Inducting adequate pilots often becomes a big challenge for a helicopter operator who has to deal with the more pertinent challenges of frugal pricing and low operating margins

Issue: BizAvIndia 3/2019By Per Smedegaard, CEO, IndocopterIllustration(s): By Anoop Kamath
By Per Smedegaard,
CEO, Indocopter

 

DGCA, the Indian aviation regulator, has imposed some very stringent and somewhat unnecessary restrictions for utilising pilots of other companies.This greatly affects the small aircraft operators viz. who operate helicopters, light turboprops and light jet aeroplanes.

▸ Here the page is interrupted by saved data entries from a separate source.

(** What a call in progress knows of the claim. *)
Definition knows (p : Z) (g : Stage) (s : State) : Prop :=
  match g with
  | CExchange x irq a => 0 < irq < 255
  | CBdf x irq a => 0 < irq < 255 /\ claim s = (p, 0, 0, false, false)
  | CAudio x irq a => 0 < irq < 255 /\ claim s = (p, 0, x, false, false)
  | CNumber x irq a => 0 < irq < 255 /\ claim s = (p, 0, x, a, false)
  | CRoute x irq a => 0 < irq < 255 /\ claim s = (p, irq, x, a, false)
  | UNumber => exists n x a, claim s = (p, n, x, a, false)
  | UBdf => exists x a, claim s = (p, 0, x, a, false)
  | UAudio => exists a, claim s = (p, 0, 0, a, false)
  | UOwner => claim s = (p, 0, 0, false, false)
  | CIoapic irq a => 0 < irq < 255 /\ exists x, claim s = (p, irq, x, a, false)
  | CStart irq => 0 < irq < 255 /\ exists x, claim s = (p, irq, x, true, false)
  | ROwner _ | XOwner => True
  | RNumber _ | RRoute _ | RWake _ | RClear | XNumber => owner s = p /\ inv s
  | RBdf | XRoute _ | XBdf => exists x a, claim s = (p, 0, x, a, a)
  | XRead _ | XWrite _ _ | DAudio => exists a, claim s = (p, 0, 0, a, a)
  | DStop => exists o, claim s = (p, 0, 0, false, o)
  | DOwner => claim s = (p, 0, 0, false, false)
  end.

Record kinv (k : Kernel) : Prop := {
  k_knows : forall t c, calls k !! t = Some c -> caller c <> 0 /\ knows (caller c) (stage c) (st k);
  k_one : forall t t' c c', calls k !! t = Some c -> calls k !! t' = Some c' -> caller c = caller c' -> t = t';
  k_rest : (forall t c, calls k !! t = Some c -> inside c = false) -> inv (st k) }.

Lemma knows_owner (p : Z) (g : Stage) (s : State) : inside (mkCall p g) = true -> knows p g s -> owner s = p.
Proof. destruct g; cbn; try done; unfold claim; naive_solver. Qed.
Lemma knows_claim (p : Z) (g : Stage) (s s' : State) : claim s' = claim s -> knows p g s -> knows p g s'.
Proof.
  intros Hc. assert (owner s' = owner s) as Ho by (unfold claim in Hc; congruence).
  destruct g; cbn; rewrite ?Hc, ?Ho; try done; intros [? ?]; split; try done; by eapply claim_inv.
Qed.
Lemma knows_outside (p : Z) (g : Stage) (s s' : State) : inside (mkCall p g) = false -> knows p g s -> knows p g s'.
Proof. by destruct g. Qed.

(** How a step of the call [c] moves the claim: not at all, or its compare-exchange
    takes the free line, or the call is the owner's and leaves the owner or nothing. *)
Definition moves (c : Call) (s s' : State) : Prop :=
  claim s' = claim s \/
  (owner s = 0 /\ owner s' = caller c /\ exists x irq a, stage c = CExchange x irq a) \/
  (owner s = caller c /\ (owner s' = owner s \/ claim s' = no_claim)).

(** What a step of a call leaves behind. *)
Definition leaves (c : Call) (s : State) (r : State * (Call + Z)) : Prop :=
  moves c s (fst r) /\
  match snd r with
  | inl c' => caller c' = caller c /\ inside c' = true /\ knows (caller c) (stage c') (fst r)
  | inr _ => if inside c then inv (fst r) else claim (fst r) = claim s
  end.

Lemma resume_claim (p : Z) (g : Stage) (s : State) :
  match g with
  | CExchange _ _ _ | CBdf _ _ _ | CAudio _ _ _ | CNumber _ _ _ | CRoute _ _ _
  | UNumber | UBdf | UAudio | UOwner | CIoapic _ _ | CStart _ => True | _ => False end ->
  p <> 0 -> knows p g s -> (inside (mkCall p g) = false -> owner s = 0 \/ owner s = p -> inv s) ->
  leaves (mkCall p g) s (resume hw_write (mkCall p g) s).
Proof.
  intros Hg Hp Hk Hin. destruct g; try done; clear Hg; cbn [knows] in Hk; unfold resume; cbn [stage caller].
  - destruct (owner s =? 0) eqn:E; cbn [negb]; [|by split; [left|]]. zbool.
    destruct (Hin eq_refl (or_introl E)) as [H1 H2 _]. destruct (H2 E) as (Hn & Hb & Ha).
    split; [right; left; cbn; eauto 8|]. cbn. unfold claim. cbn. rewrite H1, Hn, Hb, Ha. done.
  - destruct Hk as [Hi [= H1 H2 H3 H4 H5]]. split; [right; right; cbn; auto|]. cbn. unfold claim. cbn. split_and!; congruence || lia.
  - destruct Hk as [Hi [= H1 H2 H3 H4 H5]]. split; [right; right; cbn; auto|]. cbn. unfold claim. cbn. split_and!; congruence || lia.
  - destruct Hk as [Hi [= H1 H2 H3 H4 H5]]. split; [right; right; cbn; auto|]. cbn. unfold claim. cbn. split_and!; congruence || lia.
  - destruct Hk as [Hi Hc]. pose proof (route_claim irq true s) as Hr. destruct (route_driver_irq _ _ _) as [ok s1].
    cbn [snd] in Hr. split; [by left|]. cbn. destruct ok; cbn; rewrite Hr; eauto 6.
  - destruct Hk as (n & x & a & [= H1 H2 H3 H4 H5]). split; [right; right; cbn; auto|]. cbn. split_and!; [done..|].
    exists x, a. unfold claim. cbn. congruence.
  - destruct Hk as (x & a & [= H1 H2 H3 H4 H5]). split; [right; right; cbn; auto|]. cbn. split_and!; [done..|].
    exists a. unfold claim. cbn. congruence.
  - destruct Hk as (a & [= H1 H2 H3 H4 H5]). split; [right; right; cbn; auto|]. cbn. unfold claim. cbn. split_and!; congruence.
  - injection Hk as H1 H2 H3 H4 H5. assert (claim (set_owner 0 s) = no_claim) as Hn by (unfold claim; cbn; unfold no_claim; congruence).
    split; [right; right; cbn; auto|]. cbn. by apply free_inv.
  - destruct Hk as (Hi & x & Hc). split; [by left|]. destruct a; cbn.
    + eauto.
    + injection Hc as H1 H2 H3 H4 H5. split; cbn; [congruence|congruence|lia].
  - destruct Hk as (Hi & x & [= H1 H2 H3 H4 H5]). split; [right; right; cbn; auto|]. cbn.
    split; cbn; [congruence|congruence|lia].
Qed.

The average combined fleet size for such operators ranges between 1-3 aircraft (which may include both helicopters and aeroplanes).

Therefore, inducting an adequate compliment of pilots often becomes a big challenge, especially for a helicopter operator who has to deal with the more pertinent challenges of frugal pricing and low operating margins.

DGCA stipulates that an operator may hire/utilise the pilot of another company only if its own pilot is on statutory or medical leave; or has to undergo training; or has left the organisation without adequate notice. To add to this, there are limitations for duty time and flight time for pilots (to reduce fatigue and enhance flight safety). In simpler terms, it means that an operator cannot utilise him/her continuously beyond a certain number of days. If you consider the above scenario, particularly in case of helicopter operators, a pilot is effectively available for only about a little more than six months in a year; and, if the flying operations are intense (e.g. passenger ferry services at Shri Kedarnath Ji, Mata Vaishno Devi Ji, etc.), the pilot may exhaust his statutory limits within 16 days.

To conclude, these restrictions (let me reiterate that the limitations imposed for duty/flight time to reduce fatigue are necessary) greatly burden an operator, both financially and in terms of operational readiness. Most helicopter operators lose out on valuable business opportunity, which only makes their predicament even worse.

For an industry marred with unstable pricing (rather underpricing), negligible growth and a grim future, any waivers from the regulator (DGCA) to allow operators to off-set costs by cross-utilising resources, albeit limited to using each other’s pilots for the timebeing, would be very encouraging indeed.